Anti-anti-communism

by KRISTEN R GHODSEE

View from the West Berlin side of graffiti art on the Wall in 1986. The Wall’s “death strip”, on the east side of the Wall, here follows the curve of the Luisenstadt Canal (filled in 1932). PHOTO/Wikipeda

Millions of Russians and eastern Europeans now believe that they were better off under communism. What does this signify?

‘[T]he people who struggle against what we call totalitarian regimes cannot function with queries and doubts. They, too, need certainties and simple truths to make the multitudes understand, to provoke collective tears.’

Milan Kundera, The Unbearable Lightness of Being (1984)

The public memory of 20th-century communism is a battleground. Two ideological armies stare at each other across a chasm of mistrust and misunderstanding. Even though the Cold War ended almost 30 years ago, a struggle to define the truth about the communist past has continued to rage across the United States and Europe.

On the Left stand those with some sympathy for socialist ideals and the popular opinion of hundreds of millions of Russian and east European citizens nostalgic for their state socialist pasts. On the Right stand the committed anti-totalitarians, both east and west, insisting that all experiments with Marxism will always and inevitably end with the gulag. Where one side sees shades of grey, the other views the world in black and white.

Particularly in the US, labour supporters and social liberals who desire an expanded role for the state hope to save the democratic socialist baby from the authoritarian bathwater. Fiscal conservatives and nationalists deploy memories of purges and famines to discredit even the most modest arguments in favour of redistributive politics.
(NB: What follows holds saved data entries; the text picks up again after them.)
Lemma drop_oldest_ok p ps c :
  disk_ok c -> pages c = p :: ps -> head c = [] ->
  exists c', drop_oldest_page c = Some c' /\ disk_ok c' /\ pages c' = ps /\ head c' = [] /\
    cfg c' = cfg c /\ tail c' = tail c /\ write_faults (fs c') = write_faults (fs c) /\
    shed c c' (count p).
Proof.
  intros [Hcfg Hpg Hsrt Hsq Hnx Hdom Hrec] Hp Hh. unfold drop_oldest_page. rewrite Hp in *.
  pose proof (sorted_head_notin _ _ Hsrt) as Hnotin.
  apply Forall_cons_1 in Hpg as [(rs & Hf & Hcnt & Hne) Hpg].
  rewrite fmap_cons in Hsrt. apply StronglySorted_inv in Hsrt as [Hsrt _].
  apply Forall_cons_1 in Hsq as [_ Hsq].
  eexists. split; [done|]. repeat split_and; try done.
  - constructor; simpl; try done.
    + by apply page_ok_delete.
    + rewrite dom_delete_L, Hdom, fmap_cons. simpl. clear -Hnotin.
      revert Hnotin. generalize (seq <$> ps). set_solver.
    + rewrite Hrec. simpl. lia.
  - unfold shed, contents, page_contents. simpl. rewrite Hp, Hh. simpl.
    rewrite (read_page_text _ _ _ Hf), Hcnt, !len_app. split.
    { pose proof (len_nonneg rs). pose proof (len_nonneg (tail c)).
      pose proof (len_nonneg (concat (map (fun p => read_page (R := R) (fs c) (seq p)) ps))). lia. }
    split; [|done]. rewrite <- app_assoc, drop_app_length'; [|unfold len; lia].
    f_equal. f_equal. apply read_pages_files. intros q Hq. simpl. apply lookup_delete_ne.
    intros E. apply Hnotin. rewrite E. by apply list_elem_of_fmap_2.
Qed.

Lemma drop_excess_ok ps c :
  disk_ok c -> pages c = ps -> head c = [] ->
  let c' := drop_excess ps c in
  disk_ok c' /\ head c' = [] /\ tail c' = tail c /\ cfg c' = cfg c /\
  write_faults (fs c') = write_faults (fs c) /\
  disk_records c' <= max_disk (cfg c) /\ exists k, shed c c' k /\
  (disk_records c <= max_disk (cfg c) -> k = 0).
Proof.
  revert c. induction ps as [|p ps IH]; intros c Hok Hps Hh; simpl;
    destruct (Z.ltb_spec (max_disk (cfg c)) (disk_records c)) as [Hlt|Hle].
  - pose proof (ok_records c Hok) as Hr. rewrite Hps in Hr. simpl in Hr.
    destruct (ok_cfg c Hok). lia.
  - repeat split_and; try done. exists 0. split; [by apply shed_refl|done].
  - destruct (drop_oldest_ok p ps c Hok Hps Hh)
      as (c1 & -> & Hok1 & Hp1 & Hh1 & Hcf1 & Ht1 & Hf1 & Hs1).
    destruct (IH c1 Hok1 Hp1 Hh1) as (Hok2 & Hh2 & Ht2 & Hcf2 & Hf2 & Hb2 & k & Hs2 & _).
    rewrite Hcf1 in *. rewrite Ht2, Hcf2, Hf2. repeat split_and; try done.
    exists (count p + k). split; [by eapply shed_trans|lia].
  - repeat split_and; try done. exists 0. split; [by apply shed_refl|done].
Qed.

Lemma open_ok cf f l :
  config_ok cf -> holds f l ->
  let c := open (R := R) cf f in
  disk_ok c /\ head c = [] /\ tail c = [] /\ cfg c = cf /\
  write_faults (fs c) = write_faults f /\ disk_records c <= max_disk cf /\
  exists k, 0 <= k <= len (concat l.*2) /\ contents c = drop (Z.to_nat k) (concat l.*2) /\ dropped c = k /\
  (len (concat l.*2) <= max_disk cf -> k = 0).
Proof.
  intros Hcf Hl. unfold open, adopt_pages. simpl.
  rewrite (page_seqs_holds f l Hl), foldl_adopt by apply Hl.
  destruct (opened_ok cf f l Hcf Hl) as (Hok & Hc & Hpg).
  fold (opened cf f l). rewrite Hpg.
  destruct (drop_excess_ok (pages_of l) (opened cf f l)) as (H1 & H2 & H3 & H4 & H5 & H6 & k & Hs & Hk0);
    [done..|].
  repeat split_and; try done. exists k. destruct Hs as (Hk & Hc' & Hd).
  rewrite Hc in *. repeat split_and; try done; try lia.
  intros Hfit. apply Hk0. rewrite <- Hc in Hfit. rewrite contents_len in Hfit by done.
  unfold cache_len, opened, adopted in *. simpl in *. unfold len in Hfit. simpl in Hfit. lia.
Qed.

Lemma chunks_fuel_ok fuel n (l : list R) :
  (1 <= n)%nat -> (length l <= fuel)%nat ->
  concat (chunks_fuel fuel n l) = l /\ Forall (fun ch => ch <> []) (chunks_fuel fuel n l) /\
  (length (chunks_fuel fuel n l) <= length l)%nat.
Proof.
  intros Hn. revert l. induction fuel as [|fuel IH]; intros [|x l] Hl; simpl in *;
    try (split; [done|split; [constructor|simpl; lia]]); [lia|].
  destruct (IH (drop n (x :: l))) as (H1 & H2 & H3).
  { rewrite length_drop. simpl. lia. }
  rewrite length_drop in H3. rewrite H1. split; [apply take_drop|]. split; [|simpl in *; lia].
  constructor; [|done]. destruct n; [lia|done].
Qed.

Lemma chunks_ok n (l : list R) :
  1 <= n -> concat (chunks n l) = l /\ Forall (fun ch => ch <> []) (chunks n l) /\
  len (chunks n l) <= len l.
Proof.
  intros Hn. unfold chunks. destruct l as [|x l].
  { split; [done|]. split; [constructor|]. unfold len. simpl. lia. }
  destruct (chunks_fuel_ok (length (x :: l)) (Z.to_nat (Z.min n (len (x :: l)))) (x :: l))
    as (H1 & H2 & H3); [unfold len; simpl; lia|done|]. unfold len in *. repeat split_and; try done. lia.
Qed.

(** The pages [cs] written from sequence number [s] on. *)
Fixpoint numbered (s : Z) (cs : list (list R)) : list (Z * list R) :=
  match cs with [] => [] | rs :: cs => (s, rs) :: numbered (s + 1) cs end.

Lemma numbered_snd s cs : (numbered s cs).*2 = cs.
Proof. revert s. induction cs as [|rs cs IH]; intros s; csimpl; [done|]. by rewrite IH. Qed.

Lemma StronglySorted_middle l x k :
  StronglySorted Z.lt (l ++ k) -> Forall (fun y => y < x) l -> Forall (fun y => x < y) k ->
  StronglySorted Z.lt (l ++ x :: k).
Proof.
  induction l as [|y l IH]; simpl; intros Hs Hl Hk; [by constructor|].
  apply StronglySorted_inv in Hs as [Hs Hy]. apply Forall_cons_1 in Hl as [Hyx Hl].
  constructor; [by apply IH|]. rewrite Forall_app in *. destruct Hy as [Hy1 Hy2].
  split; [done|]. by constructor.
Qed.

Lemma write_page_holds f s rs pre l :
  holds f (pre ++ l) -> write_faults f = [] -> rs <> [] -> 0 <= s ->
  Forall (fun k => k < s) pre.*1 -> Forall (fun k => s < k) l.*1 ->
  holds (write_page s rs f).2 (pre ++ (s, rs) :: l) /\ write_faults (write_page s rs f).2 = [].
Proof.
  intros (Hs & Hd & Hall) Hf Hne H0s Hpre Hlt. unfold write_page. rewrite Hf. simpl. split; [|done].
  rewrite fmap_app in Hs, Hd.
  assert (Hns : forall k ks, (k, ks) ∈ pre ++ l -> s <> k).
  { intros k ks Hk. apply elem_of_app in Hk as [Hk|Hk]; apply (list_elem_of_fmap_2 fst) in Hk; simpl in Hk;
      [pose proof (proj1 (list.Forall_forall _ _) Hpre _ Hk)
      |pose proof (proj1 (list.Forall_forall _ _) Hlt _ Hk)]; simpl in *; lia. }
  split; [rewrite fmap_app; by apply StronglySorted_middle|]. split.
  { simpl. rewrite dom_insert_L, Hd, fmap_app, fmap_cons, !list_to_set_app_L. simpl.
    generalize (list_to_set (C := gset Z) pre.*1). generalize (list_to_set (C := gset Z) l.*1).
    set_solver. }
  apply list.Forall_forall. intros [k ks] Hk. simpl.
  apply elem_of_app in Hk as [Hk|[[= -> ->]|Hk]%elem_of_cons].
  2:{ by rewrite lookup_insert_eq. }
  all: rewrite lookup_insert_ne by (eapply Hns, elem_of_app; eauto);
    apply (proj1 (list.Forall_forall _ _) Hall (k, ks)), elem_of_app; eauto.
Qed.

Lemma write_chunks_holds cs : forall f s pre l,
  holds f (pre ++ l) -> write_faults f = [] -> Forall (fun ch => ch <> []) cs -> 0 <= s ->
  Forall (fun k => k < s) pre.*1 -> Forall (fun k => s + len cs <= k) l.*1 ->
  holds (write_chunks s cs f) (pre ++ numbered s cs ++ l) /\ write_faults (write_chunks s cs f) = [].
Proof.
  induction cs as [|rs cs IH]; intros f s pre l Hh Hf Hne Hs0 Hpre Hl; simpl; [done|].
  apply Forall_cons_1 in Hne as [Hrs Hne]. pose proof (len_nonneg cs) as Hcs.
  assert (Hlc : len (rs :: cs) = 1 + len cs) by (unfold len; simpl; lia).
  destruct (write_page_holds f s rs pre l) as [Hh1 Hf1]; try done.
  { eapply list.Forall_impl; [exact Hl|]. simpl. lia. }
  replace (pre ++ (s, rs) :: numbered (s + 1) cs ++ l)
    with ((pre ++ [(s, rs)]) ++ numbered (s + 1) cs ++ l) by by rewrite <- app_assoc.
  apply IH; try done; try lia.
  - by rewrite <- app_assoc.
  - rewrite fmap_app. apply Forall_app. split; [|repeat constructor; simpl; lia].
    eapply list.Forall_impl; [exact Hpre|]. simpl. lia.
  - eapply list.Forall_impl; [exact Hl|]. simpl. lia.
Qed.

Lemma disk_ok_holds c :
  disk_ok c -> holds (fs c) (map (fun p => (seq p, read_page (fs c) (seq p))) (pages c)).
Proof.
  intros [_ Hpg Hsrt Hsq _ Hdom _].
  assert (E : (map (fun p => (seq p, read_page (R := R) (fs c) (seq p))) (pages c)).*1 = seq <$> pages c).
  { clear. induction (pages c) as [|p ps IH]; csimpl; [done|]. by rewrite IH. }
  split; [by rewrite E|]. split; [by rewrite E|].
  apply Forall_fmap, list.Forall_forall. intros p Hp. simpl.
  destruct (proj1 (list.Forall_forall _ _) Hpg p Hp) as (rs & Hf & _ & Hne).
  rewrite (read_page_text _ _ _ Hf). repeat split_and; try done.
  pose proof (proj1 (list.Forall_forall _ _) Hsq p Hp). simpl in *. lia.
Qed.
(* ===== verification/Dlq.v ===== *)
(** * The dead-letter router
      ([crates/rekuiper-server/src/engine/dlq.rs], [DlqEnvelope] and
      [truncate_raw_payload] of [crates/rekuiper-core/src/model.rs])

    [route_error] counts an error, wraps it in an envelope and keeps the most
    recent ones in a bounded buffer.  The tasks it spawns (dispatch to an external
    sink, halting the rule) run after it returns; they are the [spawned] list of
    the state.  Strings are byte sequences here (UTF-8 text). *)

From Stdlib Require Import Ascii.
From S2P Require Import Prelude Rust Json Counters.

Set Default Goal Selector "!".

(** ** Truncating raw payloads *)

Definition MAX_DLQ_RAW_PAYLOAD_BYTES : nat := Z.to_nat 4096.

(** The UTF-8 bytes of the suffix: an ellipsis (three bytes) and [[truncated]]. *)
Definition truncation_suffix : list ascii :=
  [ascii_of_N 226; ascii_of_N 128; ascii_of_N 166] ++ chars "[truncated]".

(** A continuation byte: [10xxxxxx]. *)
Definition is_continuation (b : ascii) : bool := (128 <=? code b) && (code b <? 192).

(** [str::is_char_boundary] *)
Definition is_char_boundary (bytes : list ascii) (i : nat) : bool :=
  if (i =? 0)%nat then true
  else match bytes !! i with
       | None => (i =? length bytes)%nat
       | Some b => negb (is_continuation b)
       end.

Fixpoint find_boundary (bytes : list ascii) (boundary : nat) : nat :=
  match boundary with
  | O => O
  | S b => if is_char_boundary bytes boundary then boundary else find_boundary bytes b
  end.

Definition truncate_raw_payload (payload : string) (max_bytes : nat) : string :=
  let bytes := chars payload in
  if (length bytes <=? max_bytes)%nat then payload
  else
    let target := (max_bytes - length truncation_suffix)%nat in
    let boundary := find_boundary bytes target in
    of_chars (take boundary bytes ++ truncation_suffix).

(** ** Envelope *)

Record DlqEnvelope := mkEnvelope {
  env_rule_id : string;
  env_timestamp : Z;
  env_stage : DlqStage;
  env_error : string;
  env_raw_payload : option string;
  env_tuple : option value;
  env_sink_type : option string;
}.

Definition envelope_new (now : Z) (rule_id : string) (stage : DlqStage) (error : string) : DlqEnvelope :=
  mkEnvelope rule_id now stage error None None None.

Definition with_raw_payload (raw : string) (e : DlqEnvelope) : DlqEnvelope :=
  mkEnvelope (env_rule_id e) (env_timestamp e) (env_stage e) (env_error e)
    (Some (truncate_raw_payload raw MAX_DLQ_RAW_PAYLOAD_BYTES)) (env_tuple e) (env_sink_type e).

Definition with_tuple (t : value) (e : DlqEnvelope) : DlqEnvelope :=
  mkEnvelope (env_rule_id e) (env_timestamp e) (env_stage e) (env_error e)
    (env_raw_payload e) (Some t) (env_sink_type e).

Definition with_sink_type (s : string) (e : DlqEnvelope) : DlqEnvelope :=
  mkEnvelope (env_rule_id e) (env_timestamp e) (env_stage e) (env_error e)
    (env_raw_payload e) (env_tuple e) (Some s).

(** ** Policy *)

Inductive OnErrorPolicy := Drop | Dlq | Halt.

#[global] Instance OnErrorPolicy_eq_dec : EqDecision OnErrorPolicy.
Proof. solve_decision. Defined.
For those wishing to paint 20th-century communism as an unmitigated evil, ongoing ethnographic and survey research in eastern Europe contradicts any simple narrative. Even as early as 1992, the Croatian journalist Slavenka Drakuli? ‘worried about what would happen to all the good things that we did have under communism – the medical care, the year’s paid maternity leave, free abortion’. As governments dismantled social safety nets and poverty spread throughout the region, ordinary citizens grew increasingly less critical of their state socialist pasts.

A 2009 poll in eight east European countries asked if the economic situation for ordinary people was ‘better, worse or about the same as it was under communism’. The results stunned observers: 72 per cent of Hungarians, and 62 per cent of both Ukrainians and Bulgarians believed that most people were worse off after 1989. In no country did more than 47 per cent of those surveyed agree that their lives improved after the advent of free markets. Subsequent polls and qualitative research across Russia and eastern Europe confirm the persistence of these sentiments as popular discontent with the failed promises of free-market prosperity has grown, especially among older people.

In response, east European conservative and Right-wing governments have created museums, memorials and days of commemoration to honour the victims of communism. In 2008, conservative politicians signed the Prague Declaration on European Conscience and Communism to increase educational efforts about the crimes of communism, followed by the 2011 creation of the Platform of European Memory and Conscience, a consortium of organisations striving to promote their view of the 20th century in European history textbooks: a view that equates communism with Nazism, as one of two totalitarianisms.